**RECORD SET:**
"""

Lemma stream_reassembled_witness :
  exists w' buf ch', streamRecvall 1 4 [] (run_of stream_reader) = Ret (Some (4, take (Z.to_nat 4) [1; 2; 3; 4; 5]), buf, w')
    /\ w'.(objs) !! 1%nat = Some ch' /\ buf ++ concat ch'.(receivingQueue).(queue) = drop (Z.to_nat 4) [1; 2; 3; 4; 5].
Proof.
  apply (stream_reassembled (fun _ => true) 3 [1; 2; 3; 4; 5] [[1; 2; 3]; [4; 5]] (run_of stream_reader) 1
           (channel_in 1 (run_of stream_reader)) 4).
  - lia.
  - reflexivity.
  - vm_compute. split; congruence.
  - vm_compute. reflexivity.
  - vm_compute. reflexivity.
  - run_reached.
  - vm_compute. reflexivity.
  - vm_compute. reflexivity.
  - vm_compute. reflexivity.
Defined.

(** ** A taker that nobody wakes *)

(** [Q] of the answer, if there is one. *)
Definition yields {A} (Q : A -> Prop) (r : result A) : Prop := match r with Ret a => Q a | _ => True end.

Lemma yields_bind {A B} (P : A -> Prop) (Q : B -> Prop) r (k : A -> result B) :
  yields P r -> (forall a, P a -> yields Q (k a)) -> yields Q (r ≫= k).
Proof. destruct r; simpl; auto. Qed.

Lemma yields_mono {A} (P Q : A -> Prop) r : yields P r -> (forall a, P a -> Q a) -> yields Q r.
Proof. destruct r; simpl; auto. Qed.

Lemma yields_skip {A B} (Q : B -> Prop) r (k : A -> result B) : (forall a, yields Q (k a)) -> yields Q (r ≫= k).
Proof. destruct r; simpl; auto. Qed.

Section Stranded.
Context (c t : nat).

(** The channel has failed; [t] waits for a pending channel, of which there is none. *)
Record deserted ch : Prop := {
  des_failed : failed ch.(error) = true;
  des_offline : offline ch;
  des_pending : ch.(pendingChannels) = [];
  des_waits : t ∈ ch.(pendingChannelsNotEmpty).(cwaiting);
  des_asleep : t ∉ ch.(pendingChannelsNotEmpty).(cnotified)
}.

Record stranded w : Prop := {
  st_old : (c < w.(fresh))%nat;
  st_here : exists ch, w.(objs) !! c = Some ch /\ deserted ch;
  st_unlisted : forall d ch n, w.(objs) !! d = Some ch -> ch.(subChannels) !! n <> Some c
}.

(** A change of one object that does not concern the taker. *)
Definition tame (f : Channel -> Channel) : Prop :=
  (forall ch, deserted ch -> deserted (f ch)) /\ forall ch n, (f ch).(subChannels) !! n = Some c -> ch.(subChannels) !! n = Some c.

Lemma stranded_objs o w : (forall d ch, o !! d = Some ch -> exists ch0, w.(objs) !! d = Some ch0
    /\ forall n, ch.(subChannels) !! n = Some c -> ch0.(subChannels) !! n = Some c) ->
  (exists ch, o !! c = Some ch /\ deserted ch) -> stranded w -> stranded (with_objs o w).
Proof.
  intros Ho Hc [S1 _ S3]. split; [done | done |]. intros d ch n E Hn. destruct (Ho d ch E) as (ch0 & E0 & H0). by apply (S3 d ch0 n E0), H0.
Qed.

"""

**PROBLEM TO WORK ON:**
Each line with "split" in it must be identified and copied from the material.

**ANSWER TO THIS EXERCISE:**
  - vm_compute. split; congruence.
  intros Ho Hc [S1 _ S3]. split; [done | done |]. intros d ch n E Hn. destruct (Ho d ch E) as (ch0 & E0 & H0). by apply (S3 d ch0 n E0), H0.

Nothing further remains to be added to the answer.